## WHAT NEEDS TO BE DONE
In the entries below, tally the lines that contain the string "Local", then state that number alone.

## INPUT FOR THIS TASK
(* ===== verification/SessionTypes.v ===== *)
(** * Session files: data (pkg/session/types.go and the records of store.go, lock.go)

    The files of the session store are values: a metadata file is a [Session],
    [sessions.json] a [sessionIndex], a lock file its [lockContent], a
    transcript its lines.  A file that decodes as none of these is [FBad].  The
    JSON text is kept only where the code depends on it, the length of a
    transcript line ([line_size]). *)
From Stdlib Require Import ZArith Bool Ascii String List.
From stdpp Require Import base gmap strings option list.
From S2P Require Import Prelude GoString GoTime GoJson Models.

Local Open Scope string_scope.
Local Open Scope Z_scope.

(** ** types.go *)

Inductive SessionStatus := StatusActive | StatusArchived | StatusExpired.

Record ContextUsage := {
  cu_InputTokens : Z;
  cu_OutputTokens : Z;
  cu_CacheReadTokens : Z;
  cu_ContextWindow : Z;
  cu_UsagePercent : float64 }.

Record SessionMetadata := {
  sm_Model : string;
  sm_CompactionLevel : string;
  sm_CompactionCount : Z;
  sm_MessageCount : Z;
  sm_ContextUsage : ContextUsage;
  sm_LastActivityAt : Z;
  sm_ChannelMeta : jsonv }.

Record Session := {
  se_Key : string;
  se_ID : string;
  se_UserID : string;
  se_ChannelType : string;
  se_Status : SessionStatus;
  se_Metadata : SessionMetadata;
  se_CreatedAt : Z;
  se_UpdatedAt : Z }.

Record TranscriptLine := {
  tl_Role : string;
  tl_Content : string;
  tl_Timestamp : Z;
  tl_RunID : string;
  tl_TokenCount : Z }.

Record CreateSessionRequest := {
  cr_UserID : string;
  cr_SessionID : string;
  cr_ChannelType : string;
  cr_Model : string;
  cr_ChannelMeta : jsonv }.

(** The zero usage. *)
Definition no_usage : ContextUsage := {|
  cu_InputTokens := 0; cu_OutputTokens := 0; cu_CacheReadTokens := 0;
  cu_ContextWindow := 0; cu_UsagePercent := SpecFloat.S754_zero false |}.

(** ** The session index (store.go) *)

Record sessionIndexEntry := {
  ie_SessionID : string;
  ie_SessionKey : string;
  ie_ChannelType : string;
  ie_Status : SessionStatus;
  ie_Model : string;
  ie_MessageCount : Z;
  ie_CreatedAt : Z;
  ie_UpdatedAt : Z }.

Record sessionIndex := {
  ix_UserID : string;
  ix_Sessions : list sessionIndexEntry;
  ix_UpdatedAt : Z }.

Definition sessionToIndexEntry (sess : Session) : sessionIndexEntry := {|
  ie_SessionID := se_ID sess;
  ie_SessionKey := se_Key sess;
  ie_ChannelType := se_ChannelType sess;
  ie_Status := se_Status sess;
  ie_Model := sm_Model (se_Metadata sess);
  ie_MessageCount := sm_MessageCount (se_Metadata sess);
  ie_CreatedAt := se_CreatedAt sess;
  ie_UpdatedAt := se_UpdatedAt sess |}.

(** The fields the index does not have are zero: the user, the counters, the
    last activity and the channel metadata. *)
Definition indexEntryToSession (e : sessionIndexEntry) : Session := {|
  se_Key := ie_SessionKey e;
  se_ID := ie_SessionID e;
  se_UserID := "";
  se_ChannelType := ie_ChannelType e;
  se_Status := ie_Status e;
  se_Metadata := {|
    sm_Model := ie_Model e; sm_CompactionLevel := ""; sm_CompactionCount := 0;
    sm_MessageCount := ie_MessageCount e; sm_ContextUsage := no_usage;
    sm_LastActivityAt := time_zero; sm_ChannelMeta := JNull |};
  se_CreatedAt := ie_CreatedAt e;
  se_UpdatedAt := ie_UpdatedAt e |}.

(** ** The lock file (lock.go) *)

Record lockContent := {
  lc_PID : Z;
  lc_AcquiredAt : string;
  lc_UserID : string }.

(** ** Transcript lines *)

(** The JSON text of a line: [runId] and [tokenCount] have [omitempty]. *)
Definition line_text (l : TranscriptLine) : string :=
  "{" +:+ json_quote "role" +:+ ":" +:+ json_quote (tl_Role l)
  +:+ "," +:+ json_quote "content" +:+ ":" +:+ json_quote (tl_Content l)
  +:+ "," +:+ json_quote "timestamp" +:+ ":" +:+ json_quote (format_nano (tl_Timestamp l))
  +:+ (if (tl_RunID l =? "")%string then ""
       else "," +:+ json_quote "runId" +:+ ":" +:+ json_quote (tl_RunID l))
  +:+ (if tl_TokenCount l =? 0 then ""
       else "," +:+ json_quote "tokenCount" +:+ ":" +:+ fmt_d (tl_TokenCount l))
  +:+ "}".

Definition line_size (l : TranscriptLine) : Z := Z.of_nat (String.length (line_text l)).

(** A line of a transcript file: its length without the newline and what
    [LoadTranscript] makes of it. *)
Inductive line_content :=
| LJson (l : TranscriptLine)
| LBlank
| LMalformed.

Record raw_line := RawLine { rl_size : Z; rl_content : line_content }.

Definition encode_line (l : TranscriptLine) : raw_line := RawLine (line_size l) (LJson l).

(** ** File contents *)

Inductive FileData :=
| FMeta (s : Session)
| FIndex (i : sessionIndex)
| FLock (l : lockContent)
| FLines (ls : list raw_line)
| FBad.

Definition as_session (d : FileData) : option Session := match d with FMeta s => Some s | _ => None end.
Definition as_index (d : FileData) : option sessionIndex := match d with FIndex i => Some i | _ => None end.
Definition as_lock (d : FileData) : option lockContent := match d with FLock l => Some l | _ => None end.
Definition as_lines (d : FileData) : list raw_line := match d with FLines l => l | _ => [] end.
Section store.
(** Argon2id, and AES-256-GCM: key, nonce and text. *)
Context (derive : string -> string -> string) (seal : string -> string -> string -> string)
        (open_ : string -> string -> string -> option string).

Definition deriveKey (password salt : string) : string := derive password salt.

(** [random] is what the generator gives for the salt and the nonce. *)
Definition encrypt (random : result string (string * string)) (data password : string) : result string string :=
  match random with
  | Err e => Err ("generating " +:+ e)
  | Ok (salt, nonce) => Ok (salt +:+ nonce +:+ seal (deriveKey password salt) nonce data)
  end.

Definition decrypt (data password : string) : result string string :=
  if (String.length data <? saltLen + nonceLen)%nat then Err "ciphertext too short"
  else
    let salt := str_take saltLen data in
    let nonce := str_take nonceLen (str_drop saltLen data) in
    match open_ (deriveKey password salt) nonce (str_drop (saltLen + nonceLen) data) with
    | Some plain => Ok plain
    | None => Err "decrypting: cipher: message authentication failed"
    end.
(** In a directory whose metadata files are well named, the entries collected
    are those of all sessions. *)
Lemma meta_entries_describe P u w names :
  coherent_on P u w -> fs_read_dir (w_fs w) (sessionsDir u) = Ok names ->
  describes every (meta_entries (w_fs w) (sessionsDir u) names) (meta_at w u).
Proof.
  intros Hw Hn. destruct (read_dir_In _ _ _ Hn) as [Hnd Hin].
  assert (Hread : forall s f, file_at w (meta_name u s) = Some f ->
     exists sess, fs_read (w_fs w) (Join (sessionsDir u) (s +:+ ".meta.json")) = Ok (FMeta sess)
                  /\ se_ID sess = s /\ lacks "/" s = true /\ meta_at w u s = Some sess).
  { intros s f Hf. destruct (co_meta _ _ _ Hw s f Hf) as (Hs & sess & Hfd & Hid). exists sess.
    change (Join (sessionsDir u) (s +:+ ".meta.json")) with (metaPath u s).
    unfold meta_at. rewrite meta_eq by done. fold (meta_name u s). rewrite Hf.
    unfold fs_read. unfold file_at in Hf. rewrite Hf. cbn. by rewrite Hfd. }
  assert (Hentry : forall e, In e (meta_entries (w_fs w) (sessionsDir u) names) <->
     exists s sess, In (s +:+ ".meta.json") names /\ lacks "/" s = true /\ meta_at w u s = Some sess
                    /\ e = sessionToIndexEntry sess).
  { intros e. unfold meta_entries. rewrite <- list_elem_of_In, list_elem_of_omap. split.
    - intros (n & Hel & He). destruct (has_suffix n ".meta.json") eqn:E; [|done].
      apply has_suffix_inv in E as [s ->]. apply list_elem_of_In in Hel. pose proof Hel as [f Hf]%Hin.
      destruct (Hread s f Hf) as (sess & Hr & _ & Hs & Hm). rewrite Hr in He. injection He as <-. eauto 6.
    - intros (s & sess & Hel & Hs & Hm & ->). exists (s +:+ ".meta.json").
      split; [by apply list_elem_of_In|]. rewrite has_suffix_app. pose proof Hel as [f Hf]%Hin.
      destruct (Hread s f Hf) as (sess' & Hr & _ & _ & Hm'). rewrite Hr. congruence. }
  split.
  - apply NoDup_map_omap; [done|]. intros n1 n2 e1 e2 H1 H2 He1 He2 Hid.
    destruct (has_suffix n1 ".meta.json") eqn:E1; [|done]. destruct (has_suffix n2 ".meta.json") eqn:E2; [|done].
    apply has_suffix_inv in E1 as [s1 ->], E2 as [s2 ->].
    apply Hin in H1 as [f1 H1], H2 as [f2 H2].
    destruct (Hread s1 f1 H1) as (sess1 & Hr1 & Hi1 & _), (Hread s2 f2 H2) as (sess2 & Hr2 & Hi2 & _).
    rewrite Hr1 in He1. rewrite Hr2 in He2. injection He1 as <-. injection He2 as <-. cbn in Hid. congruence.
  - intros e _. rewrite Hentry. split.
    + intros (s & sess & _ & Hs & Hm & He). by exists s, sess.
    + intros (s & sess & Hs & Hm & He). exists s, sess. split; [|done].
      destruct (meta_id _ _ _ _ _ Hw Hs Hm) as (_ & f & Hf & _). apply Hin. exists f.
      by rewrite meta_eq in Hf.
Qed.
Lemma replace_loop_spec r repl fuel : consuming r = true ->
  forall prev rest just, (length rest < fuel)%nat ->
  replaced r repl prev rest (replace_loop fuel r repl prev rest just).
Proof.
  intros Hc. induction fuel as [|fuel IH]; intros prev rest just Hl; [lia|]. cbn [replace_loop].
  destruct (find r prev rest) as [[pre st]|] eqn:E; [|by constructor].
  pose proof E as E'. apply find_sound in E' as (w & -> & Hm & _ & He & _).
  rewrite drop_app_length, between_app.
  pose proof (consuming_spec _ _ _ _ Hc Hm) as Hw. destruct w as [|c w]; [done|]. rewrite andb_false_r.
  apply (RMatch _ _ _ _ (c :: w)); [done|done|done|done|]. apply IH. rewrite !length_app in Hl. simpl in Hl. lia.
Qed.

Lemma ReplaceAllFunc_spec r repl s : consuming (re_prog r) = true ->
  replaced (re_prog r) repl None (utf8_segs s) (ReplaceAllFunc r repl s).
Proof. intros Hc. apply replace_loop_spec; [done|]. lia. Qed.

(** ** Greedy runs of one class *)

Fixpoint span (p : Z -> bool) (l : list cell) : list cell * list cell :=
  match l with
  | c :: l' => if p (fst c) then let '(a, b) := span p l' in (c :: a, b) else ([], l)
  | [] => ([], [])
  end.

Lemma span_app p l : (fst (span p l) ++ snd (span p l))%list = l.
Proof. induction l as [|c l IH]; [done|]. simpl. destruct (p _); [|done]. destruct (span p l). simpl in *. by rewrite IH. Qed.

## TASK ANSWER
2